Working from the entries below, give again each line from the first through the one containing "(** A collation is a total preorder. *)", exactly and with nothing else.

* [Entries supplied]:

--*--

(* ===== verification/Unicode.v ===== *)
(** * Unicode services of the JavaScript engine

    The Unicode tables behind [String.prototype.normalize], [toLowerCase],
    [localeCompare] and the property escapes are not part of the repository.
    [Unicode] names the functions the source calls and [UnicodeOk] the
    documented facts it relies on; [ascii_unicode] is a concrete engine on
    which every hypothesis can be discharged.  Surrogate pairs, code points and
    [trim] need no table and are defined outright. *)

From S2P Require Export Prelude.

Class Unicode := {
  nfc : jstring → jstring;                          (* s.normalize('NFC') *)
  to_lower : jstring → jstring;                     (* s.toLowerCase() *)
  locale_compare : jstring → jstring → comparison;  (* a.localeCompare(b) *)
  non_display : jstring → bool                      (* [\p{Cc}\p{Cf}\p{Cs}] occurs *)
}.

Definition is_ascii (s : jstring) : Prop := Forall (λ c, (c < 128)%N) s.

Definition ascii_lower (c : N) : N := if ((65 <=? c) && (c <=? 90))%N then (c + 32)%N else c.

Class UnicodeOk (U : Unicode) : Prop := {
  (** Normalization is idempotent and fixes ASCII text. *)
  nfc_idem s : nfc (nfc s) = nfc s;
  nfc_ascii s : is_ascii s → nfc s = s;
  (** Normalized text is closed under taking suffixes and prefixes. *)
  nfc_suffix a b : nfc (a ++ b) = a ++ b → nfc b = b;
  nfc_prefix a b : nfc (a ++ b) = a ++ b → nfc a = a;
  (** No character normalizes to a backslash except the backslash itself. *)
  nfc_backslash s : BACKSLASH ∈ nfc s → BACKSLASH ∈ s;
  (** A collation is a total preorder. *)
  locale_refl a : locale_compare a a = Eq;
  locale_antisym a b : locale_compare b a = CompOpp (locale_compare a b);
  locale_trans a b c :
    locale_compare a b ≠ Gt → locale_compare b c ≠ Gt → locale_compare a c ≠ Gt;
  (** A path sorts before the paths below it. *)
  locale_below d t : locale_compare d (d ++ SLASH :: t) = Lt;
  to_lower_ascii s : is_ascii s → to_lower s = map ascii_lower s
}.

(** An engine whose tables stop at ASCII. *)
#[export] Instance ascii_unicode : Unicode := {|
  nfc := id;
  to_lower := map ascii_lower;
  locale_compare := jcompare;
  non_display := existsb (λ c, (c <=? 31) || ((127 <=? c) && (c <=? 159)))%N
|}.

#[export] Instance ascii_unicode_ok : UnicodeOk ascii_unicode.
Proof.
  split; try done; simpl.
  - apply jcompare_refl.
  - intros a b. apply jcompare_antisym.
  - intros a b c Hab Hbc Hac.
    assert (jleb a c = true) as H; [|by unfold jleb in H; rewrite Hac in H].
    apply (jleb_trans _ b); unfold jleb.
    + by destruct (jcompare a b).
    + by destruct (jcompare b c).
  - intros d t. induction d as [|c d IH]; simpl; [done|]. by rewrite N.compare_refl.
Qed.

(** ** Code points *)

Definition is_lead (c : N) : bool := ((55296 <=? c) && (c <=? 56319))%N.
Definition is_trail (c : N) : bool := ((56320 <=? c) && (c <=? 57343))%N.

(** [Array.from(s).length]: surrogate pairs count once. *)
Fixpoint code_points (s : jstring) : nat :=
  match s with
  | [] => 0
  | c :: s' =>
    match s' with
    | d :: s'' => if is_lead c && is_trail d then S (code_points s'') else S (code_points s')
    | [] => 1
    end
  end.

(** ** [trim] *)

(** WhiteSpace and LineTerminator of the language specification. *)
Definition is_space (c : N) : bool :=
  ((9 <=? c) && (c <=? 13) || (c =? 32) || (c =? 160) || (c =? 5760) ||
   (8192 <=? c) && (c <=? 8202) || (c =? 8232) || (c =? 8233) || (c =? 8239) ||
   (c =? 8287) || (c =? 12288) || (c =? 65279))%N.

Fixpoint trim_start (s : jstring) : jstring :=
  match s with
  | [] => []
  | c :: s' => if is_space c then trim_start s' else s
  end.
Definition trim (s : jstring) : jstring := rev (trim_start (rev (trim_start s))).

(** [a.localeCompare(b) <= 0]. *)
Definition locale_leb `{Unicode} (a b : jstring) : bool :=
  match locale_compare a b with Gt => false | _ => true end.

Section locale_laws.
Context `{U : Unicode} {UOk : UnicodeOk U}.

Lemma locale_leb_total a b : locale_leb a b = true ∨ locale_leb b a = true.
Proof. unfold locale_leb. rewrite (locale_antisym a b). destruct (locale_compare a b); auto. Qed.

Lemma locale_leb_trans a b c : locale_leb a b = true → locale_leb b c = true → locale_leb a c = true.
Proof.
  unfold locale_leb. pose proof (locale_trans a b c) as H.
  destruct (locale_compare a b), (locale_compare b c), (locale_compare a c); try done;
    intros; exfalso; by apply H.
Qed.
End locale_laws.

Section trim_laws.
Lemma trim_start_suffix s : ∃ t, s = t ++ trim_start s ∧ forallb is_space t = true.
Proof.
  induction s as [|c s (t & Hs & Ht)]; simpl; [by exists []|].
  destruct (is_space c) eqn:E; [|by exists []].
  exists (c :: t). simpl. rewrite E, Ht. split; [by rewrite <- Hs|done].
Qed.

(** The result starts (and, reversed, ends) with a character that is not a space. *)
Lemma trim_start_head s c t : trim_start s = c :: t → is_space c = false.
Proof.
  induction s as [|d s IH]; simpl; [done|].
  destruct (is_space d) eqn:E; [done|]. by intros [= -> ->].
Qed.

Lemma trim_start_id s : (∀ c t, s = c :: t → is_space c = false) → trim_start s = s.
Proof. destruct s as [|c s]; simpl; [done|]. intros H. by rewrite (H c s eq_refl). Qed.

Lemma trim_sub s : ∃ a b, s = a ++ trim s ++ b.
Proof.
  unfold trim. destruct (trim_start_suffix s) as (a & Ha & _).
  destruct (trim_start_suffix (rev (trim_start s))) as (b & Hb & _).
  exists a, (rev b). rewrite <- rev_app_distr, <- Hb, rev_involutive. done.
Qed.

Lemma trim_idem s : trim (trim s) = trim s.
Proof.
  unfold trim at 1. rewrite (trim_start_id (trim s)).
  - unfold trim. rewrite rev_involutive.
    rewrite (trim_start_id (trim_start (rev (trim_start s)))); [done|].
    intros c t. apply trim_start_head.
  - intros c t Ht. unfold trim in Ht.
    destruct (trim_start_suffix (rev (trim_start s))) as (b & Hb & _).
    apply (f_equal (@rev N)) in Hb. rewrite rev_involutive, rev_app_distr in Hb.
    rewrite Ht in Hb. simpl in Hb. by eapply trim_start_head.
Qed.
End trim_laws.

--*--

* [Answer]:
(* ===== verification/Unicode.v ===== *)
(** * Unicode services of the JavaScript engine

    The Unicode tables behind [String.prototype.normalize], [toLowerCase],
    [localeCompare] and the property escapes are not part of the repository.
    [Unicode] names the functions the source calls and [UnicodeOk] the
    documented facts it relies on; [ascii_unicode] is a concrete engine on
    which every hypothesis can be discharged.  Surrogate pairs, code points and
    [trim] need no table and are defined outright. *)

From S2P Require Export Prelude.

Class Unicode := {
  nfc : jstring → jstring;                          (* s.normalize('NFC') *)
  to_lower : jstring → jstring;                     (* s.toLowerCase() *)
  locale_compare : jstring → jstring → comparison;  (* a.localeCompare(b) *)
  non_display : jstring → bool                      (* [\p{Cc}\p{Cf}\p{Cs}] occurs *)
}.

Definition is_ascii (s : jstring) : Prop := Forall (λ c, (c < 128)%N) s.

Definition ascii_lower (c : N) : N := if ((65 <=? c) && (c <=? 90))%N then (c + 32)%N else c.

Class UnicodeOk (U : Unicode) : Prop := {
  (** Normalization is idempotent and fixes ASCII text. *)
  nfc_idem s : nfc (nfc s) = nfc s;
  nfc_ascii s : is_ascii s → nfc s = s;
  (** Normalized text is closed under taking suffixes and prefixes. *)
  nfc_suffix a b : nfc (a ++ b) = a ++ b → nfc b = b;
  nfc_prefix a b : nfc (a ++ b) = a ++ b → nfc a = a;
  (** No character normalizes to a backslash except the backslash itself. *)
  nfc_backslash s : BACKSLASH ∈ nfc s → BACKSLASH ∈ s;
  (** A collation is a total preorder. *)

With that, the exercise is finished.